Em contato com a assessoria de comunicação do Idema, obtemos a informação de que a iniciativa de regularização das salinas artesanais de Grossos, foi desenvolvida com o financiamento de uma emenda parlamentar do Deputado Souza (PSB) e executada pela Universidade Federal Rural do Semi-Árido, Ufersa, em parceria com a Fundação de Amparo e Promoção da Ciência, Tecnologia e Inovação do Rio Grande do Norte, FAPERN e a Prefeitura do município. Em 8 de abril de 2022, 86 licenças ambientais eram entregues aos salineiros da região, através do projeto “Ekosal”, liderado pelo professor Rogério Taygra. Em 2023, Taygra ao lado de Raimunda Thyciana Fernandes, lançaram o livro “Povo do Sal”, narrando os resultados das atividades oriundas do programa, contendo ainda, detalhes importantes a respeito da salicultura de Grossos.
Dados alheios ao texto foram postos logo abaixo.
(** X5. When the first atom starts at basis function 0, every diagonal
    element of the Mulliken diatomic matrix is zero and, subtracting zero
    changing nothing, the diagonal of the Mulliken atomic matrix is the
    diagonal of the total density. *)
Theorem X5_mulliken_diagonal
    (sub_zero_r : ∀ x : T, sub x zero = x) (junk : nat → T) l :
  valid_input (m_canonicalOrbitals l) →
  basisAtomOffsets (m_canonicalOrbitals l) !! 0 = Some 0 →
  ∃ Pa Pb Tot Spin Dia Atm,
    appends_six junk l Pa Pb Tot Spin Dia Atm ∧
    ∀ i, i < nBasis (m_canonicalOrbitals l) →
      elt Dia i i = zero ∧ elt Atm i i = elt Tot i i.
Proof.
  intros Hvalid Hfirst.
  destruct (computeDensityVectors_spec junk l Hvalid)
    as (Pa & Pb & Tot & Spin & Dia & Atm & Hrun & Hdens).
  pose proof (λ i j, diatomic_cases _ _ _ _ _ _ _ i j Hdens) as HDia.
  destruct Hdens as (_ & _ & _ & _ & _ & _ & Helt & _).
  exists Pa, Pb, Tot, Spin, Dia, Atm. split; [done |]. intros i Hi.
  assert (elt Dia i i = zero) as HD.
  { rewrite HDia by done.
    rewrite (proj2 (same_atomb_spec _ _ i i)); [done |]. by apply same_atom_diag. }
  split; [done |].
  destruct (Helt i i Hi Hi) as (_ & _ & -> & _ & ->). by rewrite HD.
Qed.

(** X6. With no atom at all (an empty offsets list) nothing is zeroed: the
    Mulliken diatomic matrix is the total density, and every element of
    the Mulliken atomic matrix is the total element minus itself. *)
Theorem X6_no_atoms (junk : nat → T) l :
  valid_input (m_canonicalOrbitals l) →
  basisAtomOffsets (m_canonicalOrbitals l) = [] →
  ∃ Pa Pb Tot Spin,
    appends_six junk l Pa Pb Tot Spin Tot
      (matrix_of (nBasis (m_canonicalOrbitals l)) (nBasis (m_canonicalOrbitals l))
                 (λ i j, sub (elt Tot i j) (elt Tot i j))).
Proof.
  intros Hvalid Hnone.
  destruct (computeDensityVectors_spec junk l Hvalid)
    as (Pa & Pb & Tot & Spin & Dia & Atm & Hrun & Hdens).
  pose proof (λ i j, diatomic_cases _ _ _ _ _ _ _ i j Hdens) as HDia.
  destruct Hdens as (_ & _ & HsqTot & _ & HsqDia & HsqAtm & Helt & _).
  rewrite Hnone in HDia. unfold same_atomb in HDia. simpl in HDia.
  assert (Dia = Tot) as ->.
  { destruct HsqTot as (? & ? & ?), HsqDia as (? & ? & ?).
    apply matrix_ext; try congruence. intros i j Hi Hj. apply HDia; lia. }
  assert (Atm = matrix_of (nBasis (m_canonicalOrbitals l))
                  (nBasis (m_canonicalOrbitals l))
                  (λ i j, sub (elt Tot i j) (elt Tot i j))) as HAtm.
  { apply square_eq_matrix_of; [done |]. intros i j Hi Hj.
    destruct (Helt i j Hi Hj) as (_ & _ & HT & _ & ->). by rewrite <- HT. }
  exists Pa, Pb, Tot, Spin. by rewrite <- HAtm.
Qed.

End DensityExtras.

(** ** What a completed run says about the accesses made *)

Lemma for_loop_Some_inv {St : Type} (P : St → Prop) (body : nat → St → option St)
    (count i : nat) (s s' : St) :
  for_loop count i body s = Some s' → P s →
  (∀ k t t', body k t = Some t' → P t → P t') →
  P s' ∧ ∀ k, i ≤ k < i + count → ∃ t t', P t ∧ body k t = Some t'.
Proof.
  revert i s. induction count as [|count IH]; intros i s Hrun Hs Hpres; simpl in Hrun.
  - injection Hrun as <-. split; [done | lia].
  - destruct (body i s) as [t|] eqn:Hbody; [| done]. simpl in Hrun.
    destruct (IH (i + 1) t Hrun) as [Hs' Hall]; [by eapply Hpres | done |].
    split; [done |]. intros k Hk.
    destruct (decide (k = i)) as [-> | Hne]; [by exists s, t |].
    apply Hall. lia.
Qed.

Lemma for_range_Some_inv {St : Type} (P : St → Prop) (body : nat → St → option St)
    (lo hi : nat) (s s' : St) :
  for_range lo hi body s = Some s' → P s →
  (∀ k t t', body k t = Some t' → P t → P t') →
  P s' ∧ ∀ k, lo ≤ k < hi → ∃ t t', P t ∧ body k t = Some t'.
Proof.
  intros Hrun Hs Hpres.
  destruct (for_loop_Some_inv P body _ _ _ _ Hrun Hs Hpres) as [Hs' Hall].
  split; [done |]. intros k Hk. apply Hall. lia.
Qed.

Section AccessFacts.
Context {T : Type} `{Scalar T}.
Implicit Types A C M : Matrix T.

Lemma set_at_Some A i j v A' :
  set_at A i j v = Some A' →
  i < size1 A ∧ j < size2 A ∧ size1 A' = size1 A ∧ size2 A' = size2 A.
Proof.
  unfold set_at. destruct (in_range A i j) eqn:Hin; [| done].
  apply in_range_true in Hin. intros [= <-]. simpl. tauto.
Qed.

Lemma at_is_Some A i j v : at_ A i j = Some v → i < size1 A ∧ j < size2 A.
Proof.
  unfold at_. destruct (in_range A i j) eqn:Hin; [| done].
  by apply in_range_true in Hin.
Qed.

Lemma copy_coefficients_Some A rows N C C' :
  copy_coefficients A rows N C = Some C' →
  ∀ i j, i < rows → j < N → i < size1 A ∧ j < size2 A.
Proof.
  intros Hrun i j Hi Hj. unfold copy_coefficients in Hrun.
  destruct (for_range_Some_inv (λ _, True) _ _ _ _ _ Hrun) as [_ Hrows]; [done.. |].
  destruct (Hrows i) as (t & t' & _ & Hrow); [lia |].
  destruct (for_range_Some_inv (λ _, True) _ _ _ _ _ Hrow) as [_ Hcols]; [done.. |].
  destruct (Hcols j) as (u & u' & _ & Hcell); [lia |].
  destruct (at_ A i j) as [v|] eqn:Hat; [| done].
  by apply at_is_Some in Hat.
Qed.

Lemma zero_atom_blocks_Some (offs : list nat) nAtoms N M M' :
  zero_atom_blocks offs nAtoms M = Some M' →
  size1 M = N → size2 M = N →
  ∀ atom b e i j, atom < nAtoms →
    offs !! atom = Some b → offs !! (atom + 1) = Some e →
    b ≤ i < e → b ≤ j < e → i < N ∧ j < N.
Proof.
  intros Hrun H1 H2 atom b e i j Hatom Hb He Hi Hj.
  set (P := λ M : Matrix T, size1 M = N ∧ size2 M = N).
  assert (∀ lo hi k (t t' : Matrix T),
    for_range lo hi (λ j M', set_at M' k j zero) t = Some t' → P t → P t') as Hinner.
  { intros lo hi k t t' Hr Ht.
    apply (for_range_Some_inv P _ _ _ _ _ Hr Ht).
    intros c u u' Hset [Hu1 Hu2]. apply set_at_Some in Hset. unfold P. lia. }
  assert (∀ lo hi (t t' : Matrix T),
    for_range lo hi (λ i, for_range lo hi (λ j M', set_at M' i j zero)) t = Some t' →
    P t → P t') as Houter.
  { intros lo hi t t' Hr Ht.
    apply (for_range_Some_inv P _ _ _ _ _ Hr Ht).
    intros k u u'. apply Hinner. }
  unfold zero_atom_blocks in Hrun.
  destruct (for_range_Some_inv P _ _ _ _ _ Hrun) as [_ Hatoms]; [done | |].
  { intros k t t' Hbody Ht.
    destruct (offs !! k) as [b'|]; [| done]. simpl in Hbody.
    destruct (offs !! (k + 1)) as [e'|]; [| done]. simpl in Hbody.
    by eapply Houter. }
  destruct (Hatoms atom) as (t & t' & Ht & Hbody); [lia |].
  rewrite Hb, He in Hbody. simpl in Hbody.
  destruct (for_range_Some_inv P _ _ _ _ _ Hbody Ht) as [_ Hrows].
  { intros k u u'. apply Hinner. }
  destruct (Hrows i Hi) as (u & u' & Hu & Hrow).
  destruct (for_range_Some_inv P _ _ _ _ _ Hrow Hu) as [_ Hcols].
  { intros c v v' Hset [Hv1 Hv2]. apply set_at_Some in Hset. unfold P. lia. }
  destruct (Hcols j Hj) as (v & v' & [Hv1 Hv2] & Hset).
  apply set_at_Some in Hset. lia.
Qed.

Lemma density_of_Some_shape (junk : nat → T) C N P :
  density_of junk C N = Some P → size1 P = N ∧ size2 P = N.
Proof.
  unfold density_of, prod. case_bool_decide; [| done]. simpl.
  unfold noalias_assign, same_shape. simpl.
  repeat case_bool_decide; simpl; try done. intros [= <-]. simpl. lia.
Qed.

Lemma madd_Some_shape P Q R :
  madd P Q = Some R → size1 R = size1 P ∧ size2 R = size2 P.
Proof. unfold madd. destruct (same_shape P Q); [| done]. by intros [= <-]. Qed.

(** X2. [computeDensityVectors] completes only if every access it makes is
    in range: each coefficient element [(i, j)] with [i] below the
    occupied count and [j] below [N] exists in the alpha and in the beta
    coefficient matrix, and the block of every atom lies inside the
    [N x N] density. *)
Theorem X2_completion_needs_in_range_accesses (junk : nat → T)
    {HistValue : Type} (l l' : Layer (T:=T) (HistValue:=HistValue)) :
  computeDensityVectors junk l = Some l' →
  let co := m_canonicalOrbitals l in
  (∀ i j, i < nAlpha co → j < nBasis co →
     i < size1 (alphaCoefficients co) ∧ j < size2 (alphaCoefficients co)) ∧
  (∀ i j, i < nBeta co → j < nBasis co →
     i < size1 (betaCoefficients co) ∧ j < size2 (betaCoefficients co)) ∧
  (∀ atom b e i j, atom < length (basisAtomOffsets co) →
     (basisAtomOffsets co ++ [nBasis co]) !! atom = Some b →
     (basisAtomOffsets co ++ [nBasis co]) !! (atom + 1) = Some e →
     b ≤ i < e → b ≤ j < e → i < nBasis co ∧ j < nBasis co).
Proof.
  intros Hrun co. unfold computeDensityVectors in Hrun. fold co in Hrun.
  destruct (copy_coefficients (alphaCoefficients co) _ _ _) as [Ca|] eqn:HCa;
    [| done]. simpl in Hrun.
  destruct (density_of junk Ca _) as [Pa|] eqn:HPa; [| done]. simpl in Hrun.
  destruct (copy_coefficients (betaCoefficients co) _ _ _) as [Cb|] eqn:HCb;
    [| done]. simpl in Hrun.
  destruct (density_of junk Cb _) as [Pb|] eqn:HPb; [| done]. simpl in Hrun.
  destruct (madd Pa Pb) as [Tot|] eqn:HTot; [| done]. simpl in Hrun.
  destruct (msub Pa Pb) as [Spin|]; [| done]. simpl in Hrun.
  destruct (zero_atom_blocks _ _ Tot) as [Dia|] eqn:HDia; [| done].
  apply density_of_Some_shape in HPa. apply madd_Some_shape in HTot.
  split_and!.
  - by eapply copy_coefficients_Some.
  - by eapply copy_coefficients_Some.
  - eapply zero_atom_blocks_Some; [exact HDia | lia | lia].
Qed.

End AccessFacts.

(** ** The constructor, in closed form *)

(** X7. For canonical orbitals on valid input the constructed layer holds
    the inherited densities, the six computed ones and the upstream ones,
    has no dialog and no job, an empty histogram, and the number it logs is
    the sum of the three counts. *)
Theorem X7_constructed_layer {T : Type} `{Scalar T} {HistValue : Type}
    (junk : nat → T) (inherited : list Density)
    (co : CanonicalOrbitalsData (T:=T)) :
  orbitalType co = Canonical → valid_input co →
  CanonicalOrbitals_ctor (HistValue:=HistValue) junk inherited co
    = Some (mkLayer co (inherited ++ densities_spec co ++ densityList co)
                    None None [],
            [QDebugCount "Number of available densities"
               (length inherited + 6 + length (densityList co))]).
Proof.
  intros Htype Hvalid. unfold CanonicalOrbitals_ctor.
  rewrite decide_True by done.
  rewrite (computeDensityVectors_closed_form junk) by done. simpl.
  unfold append_density; simpl. rewrite <- !app_assoc.
  do 4 f_equal. rewrite !length_app. simpl. lia.
Qed.

(** ** (int) of an unsigned value *)

(** [(int)u] lies in the range of a 32-bit int, agrees with [u] modulo
    2^32, and is [u] itself exactly when [u] is in that range: for an
    unsigned [u], exactly when [u] is below 2^31. *)
Lemma int_of_unsigned_spec (u : Z) :
  (- 2 ^ 31 ≤ int_of_unsigned u < 2 ^ 31)%Z ∧
  (int_of_unsigned u `mod` 2 ^ 32 = u `mod` 2 ^ 32)%Z ∧
  (int_of_unsigned u = u ↔ (- 2 ^ 31 ≤ u < 2 ^ 31)%Z).
Proof.
  unfold int_of_unsigned.
  assert (0 ≤ u `mod` 2 ^ 32 < 2 ^ 32)%Z as Hm by (apply Z.mod_pos_bound; lia).
  assert (∀ k, ((u `mod` 2 ^ 32 + k * 2 ^ 32) `mod` 2 ^ 32 = u `mod` 2 ^ 32)%Z) as Hwrap.
  { intros k. rewrite Z.mod_add by lia. apply Z.mod_mod. lia. }
  assert ((- 2 ^ 31 ≤ u < 0)%Z → (u `mod` 2 ^ 32 = u + 2 ^ 32)%Z) as Hneg.
  { intros Hu. rewrite <- (Z.mod_add u 1) by lia. apply Z.mod_small. lia. }
  case_bool_decide as Hlt.
  - split; [lia |]. split.
    + apply Z.mod_mod. lia.
    + split; [lia |]. intros Hu.
      destruct (decide (u < 0)%Z); [| apply Z.mod_small; lia].
      rewrite Hneg in Hlt by lia. lia.
  - split; [lia |]. split.
    + rewrite <- (Hwrap (-1)%Z) at 2. f_equal; lia.
    + split; [lia |]. intros Hu.
      destruct (decide (u < 0)%Z); [rewrite Hneg by lia; lia |].
      rewrite Z.mod_small in Hlt by lia. lia.
Qed.

(** ** Requests and finished jobs *)

Section RequestExtras.
Context {T : Type} {GridData HistValue : Type}.
Variable findGrids : SurfaceKind → list GridData.
Variable totalProgress : GridProduct (GridData:=GridData) → Z.
Implicit Types w : World (T:=T) (GridData:=GridData) (HistValue:=HistValue).

Local Abbreviation request := (computeFirstOrderDensityMatrix findGrids totalProgress).
Local Abbreviation new_job := (mkGridProduct (findGrids AlphaOrbital) binSize true).
Local Abbreviation new_dialog deleted :=
  (mkDialog NonModal true
     (totalProgress (mkGridProduct (findGrids AlphaOrbital) binSize false))
     deleted).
“Coordenei o projeto ‘Ekosal’, que tinha como objetivo fazer a regularização ambiental das salinas artesanais de Grossos, com outros professores e alunos da Ufersa. Ao longo do programa, nós fomos cumprindo etapas: primeiro a reunião com os salineiros que tinham interesse em participar, depois, a etapa de mapeamento, elaboração de planta, todos os documentos necessários. Assim nós fomos estabelecendo parcerias, com a Prefeitura, com Instituto de Gestão das Águas do Rio Grande do Norte, IGARN, e por fim, com o Idema, que montou um grupo de trabalho pra analisar os processos de maneira mais rápida e ofertou a gratuidade. Uma economia de pelo menos R$ 6 mil reais, por cada salina”, disse Taygra.


“As licenças emitidas na época, foram para extração de sal marinho por evaporação, com a colheita sendo realizada de forma manual, o que difere das grandes salinas que trabalham com máquinas. Em 2025, estamos recebendo os requerimentos para renovação das licenças. O Governo do Estado, através do Idema, entrou com a isenção das taxas de licenciamento e a Ufersa fez os trâmites dos processos com plantas, memoriais, instrumentaram tudo”, ressaltou a assessoria do órgão ao Jornalismo TCM.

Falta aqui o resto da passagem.